# Problem to solve
Starting at the top of the records, output every line through the one that contains "Definition hwaddr_ok (a", keeping each exactly as it appears.

# Saved data entries
· · ·

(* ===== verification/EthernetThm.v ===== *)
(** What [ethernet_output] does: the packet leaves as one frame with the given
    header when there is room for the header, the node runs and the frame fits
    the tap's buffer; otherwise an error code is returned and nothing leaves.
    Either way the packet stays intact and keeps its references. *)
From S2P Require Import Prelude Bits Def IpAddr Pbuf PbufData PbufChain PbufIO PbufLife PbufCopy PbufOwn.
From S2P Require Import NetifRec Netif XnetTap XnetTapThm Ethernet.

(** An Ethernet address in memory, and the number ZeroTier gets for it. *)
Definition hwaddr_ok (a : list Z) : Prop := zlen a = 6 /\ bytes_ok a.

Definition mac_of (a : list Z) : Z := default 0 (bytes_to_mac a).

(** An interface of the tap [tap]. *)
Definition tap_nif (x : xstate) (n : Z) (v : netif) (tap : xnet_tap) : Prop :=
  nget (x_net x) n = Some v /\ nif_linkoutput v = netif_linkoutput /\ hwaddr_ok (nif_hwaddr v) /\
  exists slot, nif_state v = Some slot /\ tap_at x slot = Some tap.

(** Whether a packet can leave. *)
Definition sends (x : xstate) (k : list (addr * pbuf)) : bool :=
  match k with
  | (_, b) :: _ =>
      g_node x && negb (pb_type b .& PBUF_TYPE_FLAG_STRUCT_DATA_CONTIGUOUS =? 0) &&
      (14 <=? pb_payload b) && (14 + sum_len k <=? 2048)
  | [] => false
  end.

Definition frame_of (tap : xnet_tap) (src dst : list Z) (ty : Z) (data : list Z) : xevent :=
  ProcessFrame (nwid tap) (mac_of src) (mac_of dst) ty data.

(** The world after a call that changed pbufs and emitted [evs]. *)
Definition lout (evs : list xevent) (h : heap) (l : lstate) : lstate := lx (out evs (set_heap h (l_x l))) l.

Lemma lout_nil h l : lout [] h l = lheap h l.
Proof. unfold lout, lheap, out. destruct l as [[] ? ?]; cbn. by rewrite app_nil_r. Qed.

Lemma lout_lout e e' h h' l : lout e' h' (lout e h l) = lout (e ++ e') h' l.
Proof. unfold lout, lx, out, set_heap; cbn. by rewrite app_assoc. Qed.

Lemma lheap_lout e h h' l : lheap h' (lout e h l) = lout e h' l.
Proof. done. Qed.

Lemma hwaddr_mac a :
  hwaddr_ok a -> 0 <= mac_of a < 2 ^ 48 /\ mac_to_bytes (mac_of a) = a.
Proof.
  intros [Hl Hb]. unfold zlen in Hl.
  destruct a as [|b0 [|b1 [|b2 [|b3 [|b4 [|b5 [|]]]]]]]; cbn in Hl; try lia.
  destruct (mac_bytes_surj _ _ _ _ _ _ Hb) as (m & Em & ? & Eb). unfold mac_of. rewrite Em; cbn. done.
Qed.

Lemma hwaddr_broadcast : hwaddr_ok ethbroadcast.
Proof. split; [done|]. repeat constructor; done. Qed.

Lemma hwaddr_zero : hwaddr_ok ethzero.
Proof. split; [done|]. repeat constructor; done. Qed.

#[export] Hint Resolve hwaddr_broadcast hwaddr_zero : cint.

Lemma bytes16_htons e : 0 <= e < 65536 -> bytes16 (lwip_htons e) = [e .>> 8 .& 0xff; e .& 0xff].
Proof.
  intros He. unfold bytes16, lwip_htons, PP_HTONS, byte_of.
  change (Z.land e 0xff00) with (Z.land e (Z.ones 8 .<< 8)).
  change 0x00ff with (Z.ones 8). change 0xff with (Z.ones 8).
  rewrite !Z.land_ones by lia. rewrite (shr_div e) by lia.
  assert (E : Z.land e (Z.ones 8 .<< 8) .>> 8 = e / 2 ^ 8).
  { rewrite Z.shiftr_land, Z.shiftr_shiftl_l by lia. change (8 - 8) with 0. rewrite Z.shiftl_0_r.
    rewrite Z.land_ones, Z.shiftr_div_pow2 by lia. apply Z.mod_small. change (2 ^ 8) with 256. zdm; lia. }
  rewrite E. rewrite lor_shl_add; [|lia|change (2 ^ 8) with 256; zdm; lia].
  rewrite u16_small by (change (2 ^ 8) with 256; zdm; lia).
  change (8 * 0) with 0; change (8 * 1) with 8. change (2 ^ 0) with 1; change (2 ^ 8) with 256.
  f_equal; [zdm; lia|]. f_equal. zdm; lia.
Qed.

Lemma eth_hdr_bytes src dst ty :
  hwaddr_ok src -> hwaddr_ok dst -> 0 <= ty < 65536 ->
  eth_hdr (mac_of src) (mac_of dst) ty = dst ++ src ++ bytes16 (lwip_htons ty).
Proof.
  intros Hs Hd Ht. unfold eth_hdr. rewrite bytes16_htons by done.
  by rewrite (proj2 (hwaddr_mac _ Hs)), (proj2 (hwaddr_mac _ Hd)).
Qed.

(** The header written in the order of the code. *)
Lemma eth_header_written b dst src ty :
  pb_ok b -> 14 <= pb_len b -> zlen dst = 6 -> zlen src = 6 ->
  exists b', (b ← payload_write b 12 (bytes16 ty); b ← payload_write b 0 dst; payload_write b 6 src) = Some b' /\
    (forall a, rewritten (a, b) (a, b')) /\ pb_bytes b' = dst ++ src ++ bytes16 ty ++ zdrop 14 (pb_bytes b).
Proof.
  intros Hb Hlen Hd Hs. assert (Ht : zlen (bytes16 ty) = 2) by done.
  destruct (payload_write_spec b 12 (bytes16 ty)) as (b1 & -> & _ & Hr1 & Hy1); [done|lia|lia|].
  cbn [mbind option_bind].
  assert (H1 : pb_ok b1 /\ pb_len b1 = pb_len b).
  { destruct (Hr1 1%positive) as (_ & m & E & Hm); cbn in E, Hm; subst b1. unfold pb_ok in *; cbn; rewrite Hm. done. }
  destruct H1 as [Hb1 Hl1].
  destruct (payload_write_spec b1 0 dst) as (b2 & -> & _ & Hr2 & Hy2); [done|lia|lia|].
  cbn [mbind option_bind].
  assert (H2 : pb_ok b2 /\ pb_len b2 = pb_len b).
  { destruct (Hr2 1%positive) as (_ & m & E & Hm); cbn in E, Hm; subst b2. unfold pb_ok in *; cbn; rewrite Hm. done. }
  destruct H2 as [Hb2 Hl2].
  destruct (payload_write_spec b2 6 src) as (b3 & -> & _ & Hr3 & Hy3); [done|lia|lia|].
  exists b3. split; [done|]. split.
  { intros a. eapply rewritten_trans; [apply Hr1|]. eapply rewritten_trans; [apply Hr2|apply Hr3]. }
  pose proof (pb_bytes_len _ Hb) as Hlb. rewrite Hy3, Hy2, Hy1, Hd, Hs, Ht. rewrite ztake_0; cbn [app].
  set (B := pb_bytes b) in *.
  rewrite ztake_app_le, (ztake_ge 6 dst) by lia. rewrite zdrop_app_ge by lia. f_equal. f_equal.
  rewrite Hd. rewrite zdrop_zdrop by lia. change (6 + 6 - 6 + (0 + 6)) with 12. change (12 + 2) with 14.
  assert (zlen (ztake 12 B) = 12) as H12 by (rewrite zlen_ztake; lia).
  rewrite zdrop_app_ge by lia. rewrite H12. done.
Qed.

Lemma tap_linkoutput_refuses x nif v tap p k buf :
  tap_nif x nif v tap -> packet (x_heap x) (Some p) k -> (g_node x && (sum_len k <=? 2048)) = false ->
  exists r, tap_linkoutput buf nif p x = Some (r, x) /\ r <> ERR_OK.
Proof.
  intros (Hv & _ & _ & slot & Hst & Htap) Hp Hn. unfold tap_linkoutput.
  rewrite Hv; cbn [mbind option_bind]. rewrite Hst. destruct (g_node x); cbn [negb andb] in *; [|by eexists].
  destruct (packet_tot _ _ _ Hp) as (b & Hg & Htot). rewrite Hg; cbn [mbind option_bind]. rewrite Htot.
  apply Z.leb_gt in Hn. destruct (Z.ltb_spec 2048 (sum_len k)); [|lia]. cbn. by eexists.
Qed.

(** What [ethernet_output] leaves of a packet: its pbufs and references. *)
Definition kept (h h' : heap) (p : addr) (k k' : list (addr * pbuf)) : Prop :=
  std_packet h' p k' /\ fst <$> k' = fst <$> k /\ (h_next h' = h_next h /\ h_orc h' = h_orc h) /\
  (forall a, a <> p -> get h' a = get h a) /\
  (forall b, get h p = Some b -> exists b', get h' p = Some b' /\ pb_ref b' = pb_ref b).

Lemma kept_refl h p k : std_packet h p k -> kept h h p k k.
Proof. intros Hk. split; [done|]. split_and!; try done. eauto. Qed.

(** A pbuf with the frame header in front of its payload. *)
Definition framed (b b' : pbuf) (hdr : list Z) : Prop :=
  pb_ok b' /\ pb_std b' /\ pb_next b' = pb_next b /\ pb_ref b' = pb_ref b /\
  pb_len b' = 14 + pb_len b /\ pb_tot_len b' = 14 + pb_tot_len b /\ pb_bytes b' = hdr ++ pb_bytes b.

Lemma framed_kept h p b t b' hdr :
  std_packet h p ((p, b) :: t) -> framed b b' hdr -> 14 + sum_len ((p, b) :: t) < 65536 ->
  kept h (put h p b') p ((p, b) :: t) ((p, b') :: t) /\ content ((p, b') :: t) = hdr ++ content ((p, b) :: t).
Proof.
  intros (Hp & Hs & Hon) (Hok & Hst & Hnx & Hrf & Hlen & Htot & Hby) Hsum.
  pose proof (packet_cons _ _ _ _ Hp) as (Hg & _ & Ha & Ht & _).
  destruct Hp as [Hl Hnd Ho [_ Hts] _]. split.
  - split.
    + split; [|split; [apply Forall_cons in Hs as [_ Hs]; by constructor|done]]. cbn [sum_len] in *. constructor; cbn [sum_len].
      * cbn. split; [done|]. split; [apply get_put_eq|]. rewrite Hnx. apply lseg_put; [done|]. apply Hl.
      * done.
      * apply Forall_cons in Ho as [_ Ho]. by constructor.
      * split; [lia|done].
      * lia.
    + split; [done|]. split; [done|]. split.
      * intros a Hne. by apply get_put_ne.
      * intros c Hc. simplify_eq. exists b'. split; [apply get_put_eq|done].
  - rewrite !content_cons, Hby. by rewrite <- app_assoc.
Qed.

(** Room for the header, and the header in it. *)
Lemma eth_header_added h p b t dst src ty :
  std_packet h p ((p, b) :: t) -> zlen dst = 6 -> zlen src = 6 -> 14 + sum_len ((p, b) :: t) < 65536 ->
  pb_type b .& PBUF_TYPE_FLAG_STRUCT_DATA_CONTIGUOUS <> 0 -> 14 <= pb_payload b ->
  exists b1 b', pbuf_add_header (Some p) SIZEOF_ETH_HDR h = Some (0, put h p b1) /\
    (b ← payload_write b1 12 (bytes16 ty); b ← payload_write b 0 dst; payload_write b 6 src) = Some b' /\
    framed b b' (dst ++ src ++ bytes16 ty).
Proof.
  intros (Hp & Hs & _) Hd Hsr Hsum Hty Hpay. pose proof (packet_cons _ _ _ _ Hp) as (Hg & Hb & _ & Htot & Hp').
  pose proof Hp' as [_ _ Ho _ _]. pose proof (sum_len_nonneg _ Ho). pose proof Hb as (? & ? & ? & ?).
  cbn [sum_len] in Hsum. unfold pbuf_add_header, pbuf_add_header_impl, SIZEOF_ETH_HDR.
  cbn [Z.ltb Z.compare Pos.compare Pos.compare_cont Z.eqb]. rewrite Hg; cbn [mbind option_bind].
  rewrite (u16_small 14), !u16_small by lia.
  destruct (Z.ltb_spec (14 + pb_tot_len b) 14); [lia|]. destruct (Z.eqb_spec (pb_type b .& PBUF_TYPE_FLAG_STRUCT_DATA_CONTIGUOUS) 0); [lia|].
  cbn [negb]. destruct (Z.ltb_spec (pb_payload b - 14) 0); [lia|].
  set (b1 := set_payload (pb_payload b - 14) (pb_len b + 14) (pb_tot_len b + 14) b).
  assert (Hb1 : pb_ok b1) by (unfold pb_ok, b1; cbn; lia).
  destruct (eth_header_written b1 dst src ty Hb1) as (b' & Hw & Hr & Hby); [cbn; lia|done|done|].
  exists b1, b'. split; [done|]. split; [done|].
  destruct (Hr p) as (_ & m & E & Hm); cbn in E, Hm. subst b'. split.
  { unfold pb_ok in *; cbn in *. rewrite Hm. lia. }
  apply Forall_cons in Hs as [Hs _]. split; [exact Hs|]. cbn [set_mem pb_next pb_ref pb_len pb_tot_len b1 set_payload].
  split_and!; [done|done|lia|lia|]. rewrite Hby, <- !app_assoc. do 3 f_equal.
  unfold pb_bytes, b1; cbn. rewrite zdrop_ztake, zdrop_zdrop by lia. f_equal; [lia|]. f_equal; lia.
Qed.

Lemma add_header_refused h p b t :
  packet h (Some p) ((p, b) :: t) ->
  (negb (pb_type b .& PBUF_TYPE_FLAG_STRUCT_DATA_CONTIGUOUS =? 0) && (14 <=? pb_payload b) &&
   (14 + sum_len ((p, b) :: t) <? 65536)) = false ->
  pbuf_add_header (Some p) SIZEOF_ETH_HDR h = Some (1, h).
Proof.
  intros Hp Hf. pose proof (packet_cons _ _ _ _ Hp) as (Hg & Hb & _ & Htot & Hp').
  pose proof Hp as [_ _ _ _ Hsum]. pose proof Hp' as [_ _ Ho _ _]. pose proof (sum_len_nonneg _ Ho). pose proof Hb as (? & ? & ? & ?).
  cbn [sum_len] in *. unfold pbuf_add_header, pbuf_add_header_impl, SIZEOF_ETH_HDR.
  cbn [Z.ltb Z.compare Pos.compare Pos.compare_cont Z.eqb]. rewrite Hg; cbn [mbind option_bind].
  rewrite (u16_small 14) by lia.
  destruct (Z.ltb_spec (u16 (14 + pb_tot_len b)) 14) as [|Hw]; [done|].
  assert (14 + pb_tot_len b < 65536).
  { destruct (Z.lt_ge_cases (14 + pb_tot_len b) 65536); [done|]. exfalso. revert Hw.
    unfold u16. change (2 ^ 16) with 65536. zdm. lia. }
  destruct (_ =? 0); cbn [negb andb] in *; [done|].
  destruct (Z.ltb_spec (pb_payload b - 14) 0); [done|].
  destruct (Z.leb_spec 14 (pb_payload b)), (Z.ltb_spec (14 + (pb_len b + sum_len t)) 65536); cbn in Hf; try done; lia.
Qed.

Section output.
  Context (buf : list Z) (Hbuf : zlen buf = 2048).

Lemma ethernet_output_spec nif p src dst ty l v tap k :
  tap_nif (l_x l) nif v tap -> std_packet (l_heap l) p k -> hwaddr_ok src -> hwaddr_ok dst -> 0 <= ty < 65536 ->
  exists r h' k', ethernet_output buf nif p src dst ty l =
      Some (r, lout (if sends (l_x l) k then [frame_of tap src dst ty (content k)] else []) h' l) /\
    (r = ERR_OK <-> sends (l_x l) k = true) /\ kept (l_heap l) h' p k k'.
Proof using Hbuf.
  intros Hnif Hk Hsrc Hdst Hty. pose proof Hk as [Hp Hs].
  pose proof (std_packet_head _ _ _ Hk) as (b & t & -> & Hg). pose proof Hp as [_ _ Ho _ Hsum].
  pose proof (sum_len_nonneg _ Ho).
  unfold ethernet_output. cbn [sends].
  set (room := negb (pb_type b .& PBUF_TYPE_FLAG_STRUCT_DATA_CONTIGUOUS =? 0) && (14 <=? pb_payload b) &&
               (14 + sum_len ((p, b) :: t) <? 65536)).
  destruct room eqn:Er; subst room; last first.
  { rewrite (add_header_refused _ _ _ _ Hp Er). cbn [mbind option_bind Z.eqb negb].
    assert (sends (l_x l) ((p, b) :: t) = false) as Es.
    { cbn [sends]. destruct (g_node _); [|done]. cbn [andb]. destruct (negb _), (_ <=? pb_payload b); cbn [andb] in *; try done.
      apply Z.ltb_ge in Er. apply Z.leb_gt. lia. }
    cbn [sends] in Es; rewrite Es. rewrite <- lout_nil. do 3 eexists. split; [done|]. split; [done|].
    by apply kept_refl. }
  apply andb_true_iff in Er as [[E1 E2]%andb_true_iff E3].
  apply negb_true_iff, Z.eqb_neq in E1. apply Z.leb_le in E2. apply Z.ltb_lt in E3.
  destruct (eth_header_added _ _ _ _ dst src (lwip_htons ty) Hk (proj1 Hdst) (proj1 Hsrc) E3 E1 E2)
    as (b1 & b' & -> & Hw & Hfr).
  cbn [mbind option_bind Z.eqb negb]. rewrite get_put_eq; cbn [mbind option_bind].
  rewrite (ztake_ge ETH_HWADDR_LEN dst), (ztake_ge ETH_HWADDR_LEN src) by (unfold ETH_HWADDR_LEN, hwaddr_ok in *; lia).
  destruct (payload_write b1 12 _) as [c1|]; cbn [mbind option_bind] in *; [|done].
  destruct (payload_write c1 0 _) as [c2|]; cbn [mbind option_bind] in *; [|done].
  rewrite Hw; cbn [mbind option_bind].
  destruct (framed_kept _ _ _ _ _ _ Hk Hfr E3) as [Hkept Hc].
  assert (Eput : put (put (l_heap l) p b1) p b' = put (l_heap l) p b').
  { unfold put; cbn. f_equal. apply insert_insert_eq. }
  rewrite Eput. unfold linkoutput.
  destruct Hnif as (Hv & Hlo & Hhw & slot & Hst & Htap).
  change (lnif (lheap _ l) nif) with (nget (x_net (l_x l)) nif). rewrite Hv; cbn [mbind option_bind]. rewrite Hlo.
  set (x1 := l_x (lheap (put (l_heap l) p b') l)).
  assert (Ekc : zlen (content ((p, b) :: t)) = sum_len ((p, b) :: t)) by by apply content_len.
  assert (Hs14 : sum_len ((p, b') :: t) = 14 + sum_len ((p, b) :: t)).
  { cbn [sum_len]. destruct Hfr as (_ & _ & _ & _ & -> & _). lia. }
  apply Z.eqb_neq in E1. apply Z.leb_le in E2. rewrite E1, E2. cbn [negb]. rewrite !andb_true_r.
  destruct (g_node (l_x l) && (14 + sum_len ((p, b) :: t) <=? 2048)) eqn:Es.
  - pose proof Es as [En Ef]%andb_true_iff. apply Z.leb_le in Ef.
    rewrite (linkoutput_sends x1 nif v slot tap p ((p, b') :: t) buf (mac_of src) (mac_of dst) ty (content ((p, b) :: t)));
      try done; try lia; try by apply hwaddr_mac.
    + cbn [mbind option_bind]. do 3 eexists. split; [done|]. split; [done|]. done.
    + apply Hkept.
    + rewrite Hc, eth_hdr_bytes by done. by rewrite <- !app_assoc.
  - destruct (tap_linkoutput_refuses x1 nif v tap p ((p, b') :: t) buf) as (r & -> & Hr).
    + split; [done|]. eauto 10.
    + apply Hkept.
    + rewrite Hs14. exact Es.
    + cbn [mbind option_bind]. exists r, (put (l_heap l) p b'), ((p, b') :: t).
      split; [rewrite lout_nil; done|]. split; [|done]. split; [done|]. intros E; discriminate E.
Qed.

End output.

· · ·

# Output for this exercise
(* ===== verification/EthernetThm.v ===== *)
(** What [ethernet_output] does: the packet leaves as one frame with the given
    header when there is room for the header, the node runs and the frame fits
    the tap's buffer; otherwise an error code is returned and nothing leaves.
    Either way the packet stays intact and keeps its references. *)
From S2P Require Import Prelude Bits Def IpAddr Pbuf PbufData PbufChain PbufIO PbufLife PbufCopy PbufOwn.
From S2P Require Import NetifRec Netif XnetTap XnetTapThm Ethernet.

(** An Ethernet address in memory, and the number ZeroTier gets for it. *)
Definition hwaddr_ok (a : list Z) : Prop := zlen a = 6 /\ bytes_ok a.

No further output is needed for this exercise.